The run-up to Christmas dinner starts with the Christmas butchers' auction at Pateley Bridge today and a bigger one at Skipton tomorrow, followed by similar events at other livestock centres.
The Christmas fatstock sales get the year's biggest turn-out of butchers and butchers' buyers, looking for something special to offer, and the farmers respond with their best animals.
In this context, fat means ready for the butcher. But some auct
ioneers, including Craven Cattle Marts, which runs Skipton, have been rebranding 'fatstock' as 'primestock' with an eye on public perceptions.
The quality of the animals, the competitiveness of the bidding and the sense of occasion, make the Christmas sales a popular day out for spectators and some marts actively encourage them.
Last year, CCM renamed its Christmas 'primestock' show at Skipton the Craven Lingfield Show, using a local location name, and moved it to a Sunday, to try to capture some of the interest which used to focus on the Royal Smithfield Christmas Show before it moved out of London, in 2005.
Small butchers welcomed the chance to attend in person, rather than working through agents, and attendance and bids broke records.
The supreme beef animal sold for £2,912 (£5.30/kg) to a local farm shop and a champion pen of 47-kg Beltex-cross lambs for £580 each – by far a mart record price – to a buyer representing a big processor.
Nobody expects to recoup those prices from the customer. The buyers pay to show off their clout and for the value of the publicity. They talk of "umbrella purchases" which add prestige to everything else they sell.
Butcher Paul Kendall, who has shops in Pateley Bridge and Harrogate, said: "I will be at the Pateley sale on Saturday and at Skipton on Sunday and I will pay more than I need to for my Christmas beef and lamb, just so I can tell my customers they are getting the best we can possibly do."
The animals in question have often won prizes at the summer shows but that carries little weight at the fatstock shows, where judges and bidders look with a butcher's eye.
"It's the moment of truth," sums up Brian Bartle, a partner in the firm which runs Selby Mart.
And James Stephenson, for the York Auction Centre, agrees: "The ultimate test of any meat animal is the butcher's knife and we expect the judgements from here to filter back to the summer shows."
York Mart makes a particular effort to involve the wider world, with a reception for civic parties from York and Ryedale and provision of a spectator gallery over the main auction ring.

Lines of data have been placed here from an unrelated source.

(** The case in which neither field is named ["key"]. *)
Lemma batchPredict_no_InvalidInput_plain (data : list obj)
    (K : list string) (xKey yKey : string) (newXs : list value) :
  (forall r, In r data ->
     (forall k, In k K -> lookup r k <> None) ->
     lookup r xKey <> None /\ lookup r yKey <> None) ->
  ~ In xKey K -> ~ In yKey K -> xKey <> "key" -> yKey <> "key" ->
  xKey <> "__proto__" -> yKey <> "__proto__" ->
  batchPredict data K xKey yKey newXs <> Throw InvalidInput.
Proof.
  intros Hxy HxK HyK Hxk Hyk Hxp Hyp.
  unfold batchPredict.
  set (allowed := K ++ [xKey; yKey]).
  set (data' := removeExtraProperties data allowed).
  assert (Hx_allowed : includes allowed xKey = true)
    by (apply includes_allowed; auto).
  assert (Hy_allowed : includes allowed yKey = true)
    by (apply includes_allowed; auto).
  (* the projected records *)
  assert (Hproj : forall r', In r' data' ->
            NoDup (obj_keys r') /\
            lookup r' "__proto__" = None /\
            (forall p, lookup r' p <> None ->
                       includes allowed p = true) /\
            (complete K r' = true ->
             lookup r' xKey <> None /\ lookup r' yKey <> None)).
  { intros r' Hin. unfold data', removeExtraProperties in Hin.
    apply in_map_iff in Hin. destruct Hin as [r [<- Hr]].
    split; [apply NoDup_projected|].
    split; [rewrite lookup_projected, Bool.andb_false_r; reflexivity|].
    split.
    - intros p Hp. apply lookup_projected_Some in Hp. tauto.
    - intros Hc.
      rewrite !lookup_projected_at, Hx_allowed, Hy_allowed by assumption.
      apply (Hxy r Hr). intros k Hk.
      unfold complete in Hc. rewrite forallb_forall in Hc.
      specialize (Hc k Hk). apply has_own_lookup in Hc.
      apply lookup_projected_Some in Hc. tauto. }
  assert (Hagg : forall r' p, In r' data' -> complete K r' = true ->
            includes K p = false ->
            has_own r' p = (String.eqb p xKey || String.eqb p yKey)).
  { intros r' p Hin Hc HK.
    destruct (Hproj r' Hin) as [_ [_ [Hall Hboth]]].
    destruct (Hboth Hc) as [Hx Hy].
    destruct (String.eqb_spec p xKey) as [->|Hpx];
      [apply has_own_lookup, Hx|].
    destruct (String.eqb_spec p yKey) as [->|Hpy];
      [apply has_own_lookup, Hy|].
    simpl. apply has_own_false.
    destruct (lookup r' p) eqn:Hl; [|reflexivity].
    assert (Ha : includes allowed p = true) by (apply Hall; congruence).
    apply includes_allowed in Ha. apply includes_false in HK.
    destruct Ha as [Ha|[Ha|Ha]]; contradiction. }
  pose proof (group_fold_spec_cond K data') as Hrep.
  intros H.
  apply bind_Throw in H. destruct H as [H|[grouped [Hgroup H]]].
  { apply group_Throw in H. discriminate. }
  unfold group in Hgroup. apply bind_Ok in Hgroup.
  destruct Hgroup as [result [Hfold [= <-]]].
  rewrite Hfold in Hrep.
  assert (Hrep' : Forall2 (represents K) result (buckets K data')).
  { apply Hrep.
    - intros r' Hin Hc. destruct (Hproj r' Hin) as [Hnd [Hpr [Hall _]]].
      split; [|split; [|exact Hpr]].
      + apply NoDup_filter, Hnd.
      + intros Hkey. apply in_aggregated in Hkey. destruct Hkey as [Hl HK].
        apply Hall, includes_allowed in Hl. apply includes_false in HK.
        destruct Hl as [Hl|[Hl|Hl]]; [contradiction | congruence | congruence].
    - intros r1 r2 H1 H2 Hc1 Hc2 _ p HK.
      rewrite (Hagg r1 p H1 Hc1 HK), (Hagg r2 p H2 Hc2 HK). reflexivity. }
  clear Hrep. rename Hrep' into Hrep.
  apply bind_Throw in H. destruct H as [H|[groupedData [Hfilter H]]].
  { apply filterM_Throw in H. destruct H as [item [_ H]].
    apply enough_points_Throw in H. discriminate. }
  apply bind_Throw in H. destruct H as [H|[predicted [_ H]]];
    [|apply ungroup_Throw in H; discriminate].
  apply mapM_Throw in H. destruct H as [item [Hin H]].
  apply predict_entry_Throw in H.
  destruct (filterM_In _ _ _ item Hfilter Hin) as [Hitem Hpts].
  apply in_map_iff in Hitem. destruct Hitem as [e [<- He]].
  destruct (Forall2_In_l _ _ _ e Hrep He) as [[c members] [Hb Hrepr]].
  pose proof (buckets_ok K data') as Hok.
  rewrite Forall_forall in Hok. destruct (Hok _ Hb) as [_ Hmem].
  unfold represents in Hrepr. simpl in Hrepr, Hmem.
  destruct members as [|first members]; [contradiction|].
  destruct Hrepr as [_ Hfields].
  destruct (Hmem first (or_introl eq_refl)) as [HfR [Hfc _]].
  assert (Hseq : forall p, (p = xKey \/ p = yKey) ->
            obj_get (obj_delete "key" e) p
            = VArr (map (fun m => obj_get m p) (first :: members))).
  { intros p Hp.
    assert (Hpk : p <> "key") by (destruct Hp; congruence).
    assert (HK : includes K p = false)
      by (apply includes_false; destruct Hp; congruence).
    unfold obj_get at 1. rewrite lookup_obj_delete.
    destruct (String.eqb_spec "key" p) as [Heq|_]; [congruence|].
    rewrite (Hfields p Hpk), HK, (Hagg first p HfR Hfc HK).
    destruct Hp as [->| ->]; rewrite String.eqb_refl, ?orb_true_r; reflexivity. }
  rewrite (Hseq xKey (or_introl eq_refl)), (Hseq yKey (or_intror eq_refl)) in H.
  apply enough_points_true in Hpts. destruct Hpts as [n [Hn Hge]].
  rewrite (Hseq xKey (or_introl eq_refl)) in Hn. simpl in Hn.
  injection Hn as Hn.
  destruct (linearRegressionPredictor_arrays
              (map (fun m => obj_get m xKey) (first :: members))
              (map (fun m => obj_get m yKey) (first :: members)))
    as [predictor Hp].
  - rewrite !length_map. reflexivity.
  - simpl. lia.
  - rewrite Hp in H. discriminate.
Qed.
(* ===== verification/Config.v ===== *)
(** * Chain configuration ([crates/config])

    The devnet0 [Config] record with its preset, and [validate]: the four
    basis-point fields in range and the two slot durations in agreement.  Loading
    from YAML is [config_from_yaml] of [Genesis]. *)

From stdpp Require Import base numbers list strings.
From Stdlib Require Import ZArith Lia.
From S2P Require Import Prelude Types.

Record Config := mkConfig {
  slot_duration_ms : N;
  seconds_per_slot : N;
  justification_lookback_slots : N;
  proposer_reorg_cutoff_bps : N;
  vote_due_bps : N;
  fast_confirm_due_bps : N;
  view_freeze_cutoff_bps : N;
  historical_roots_limit : N;
  validator_registry_limit : N;
}.

Definition DEVNET_CONFIG : Config := {|
  slot_duration_ms := 4000;
  seconds_per_slot := 4;
  justification_lookback_slots := 3;
  proposer_reorg_cutoff_bps := 2500;
  vote_due_bps := 5000;
  fast_confirm_due_bps := 7500;
  view_freeze_cutoff_bps := 7500;
  historical_roots_limit := N.shiftl 1 18;
  validator_registry_limit := N.shiftl 1 12;
|}.

Definition INTERVALS_PER_SLOT : N := 4.
Definition JUSTIFICATION_LOOKBACK_SLOTS : N := 3.
Definition SECONDS_PER_INTERVAL : N := seconds_per_slot DEVNET_CONFIG / INTERVALS_PER_SLOT.
Definition VALIDATOR_REGISTRY_LIMIT : N := validator_registry_limit DEVNET_CONFIG.

Inductive ConfigError :=
| ConfigBasisPointOutOfRange (field : string) (value : N)
| SlotDurationMismatch (slot_duration_ms seconds_per_slot : N).

Definition basis_point_fields (cfg : Config) : list (string * N) :=
  [("proposer_reorg_cutoff_bps", proposer_reorg_cutoff_bps cfg);
   ("vote_due_bps", vote_due_bps cfg);
   ("fast_confirm_due_bps", fast_confirm_due_bps cfg);
   ("view_freeze_cutoff_bps", view_freeze_cutoff_bps cfg)]%string.

Definition slot_duration_mismatch (cfg : Config) : ConfigError :=
  SlotDurationMismatch (slot_duration_ms cfg) (seconds_per_slot cfg).

(** [for (field, value) in fields { if BasisPoint::new(value).is_err() { return Err } }]. *)
Fixpoint validate_fields (fields : list (string * N)) : Outcome ConfigError unit :=
  match fields with
  | [] => Ok tt
  | (field, value) :: fields' =>
      match basis_point_new value with
      | Ok _ => validate_fields fields'
      | _ => Err (ConfigBasisPointOutOfRange field value)
      end
  end.

Definition validate (cfg : Config) : Outcome ConfigError unit :=
  let? _ := validate_fields (basis_point_fields cfg) in
  let consistent :=
    match checked_mul (seconds_per_slot cfg) 1000 with
    | Some derived_ms => derived_ms =? slot_duration_ms cfg
    | None => false
    end in
  if negb consistent then Err (slot_duration_mismatch cfg) else Ok tt.

Lemma validate_fields_cases fields :
  match validate_fields fields with
  | Ok _ => Forall (fun fv => fv.2 <= MAX_BASIS_POINT) fields
  | Err (ConfigBasisPointOutOfRange f v) =>
      exists i, fields !! i = Some (f, v) /\ MAX_BASIS_POINT < v /\
                Forall (fun fv => fv.2 <= MAX_BASIS_POINT) (take i fields)
  | _ => False
  end.
Proof.
  induction fields as [|[f v] fields IH]; [by constructor|]. simpl. unfold basis_point_new.
  destruct (N.ltb_spec MAX_BASIS_POINT v) as [Hlt|Hge].
  { by exists 0%nat. }
  destruct (validate_fields fields) as [| [f' v'|] | |]; try done.
  - by constructor.
  - destruct IH as (i & ? & ? & ?). exists (S i). split_and!; [done|done|]. simpl. by constructor.
Qed.

(** [Config::validate] accepts exactly the configurations whose four
    basis-point fields are at most 10,000 and whose slot duration in
    milliseconds is a thousand times the one in seconds; otherwise it reports
    the first field out of range, or else the two durations. *)
Theorem validate_config_spec cfg :
  u64_ok (slot_duration_ms cfg) ->
  match validate cfg with
  | Ok _ => Forall (fun fv => fv.2 <= MAX_BASIS_POINT) (basis_point_fields cfg) /\
            slot_duration_ms cfg = seconds_per_slot cfg * 1000
  | Err (ConfigBasisPointOutOfRange f v) =>
      exists i, basis_point_fields cfg !! i = Some (f, v) /\ MAX_BASIS_POINT < v /\
                Forall (fun fv => fv.2 <= MAX_BASIS_POINT) (take i (basis_point_fields cfg))
  | Err (SlotDurationMismatch ms s) =>
      Forall (fun fv => fv.2 <= MAX_BASIS_POINT) (basis_point_fields cfg) /\
      ms = slot_duration_ms cfg /\ s = seconds_per_slot cfg /\ ms <> s * 1000
  | _ => False
  end.
Proof.
  intros Hms. unfold validate. pose proof (validate_fields_cases (basis_point_fields cfg)) as Hf.
  destruct (validate_fields _) as [| [f v|] | |]; try done. cbn [obind].
  unfold checked_mul. destruct (N.ltb_spec (seconds_per_slot cfg * 1000) u64_bound) as [Hlt|Hge].
  - destruct (N.eqb_spec (seconds_per_slot cfg * 1000) (slot_duration_ms cfg)); simpl; auto.
  - simpl. split_and!; [done..|]. unfold u64_ok in Hms. lia.
Qed.

Lemma validate_config_spec_witness :
  validate DEVNET_CONFIG = Ok tt /\ slot_duration_ms DEVNET_CONFIG = seconds_per_slot DEVNET_CONFIG * 1000.
Proof. split; [done|]. apply (validate_config_spec DEVNET_CONFIG). by vm_compute. Defined.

Monday December 7 is its big day.
Selby has gone with Skipton in switching its big Christmas sale to a Sunday – December 6.
Thirsk has its big cattle day on Thursday December 3 and one for pigs on December 10. Northallerton's is Tuesday December 1; Hull, Monday December 7; Wharfedale (Otley) Monday December 7 for cattle and sheep, Monday December 14 for pigs.
Considering the rise of the turkey tradition, there is no similar event for live poultry, although several markets have a day of selling table-ready birds.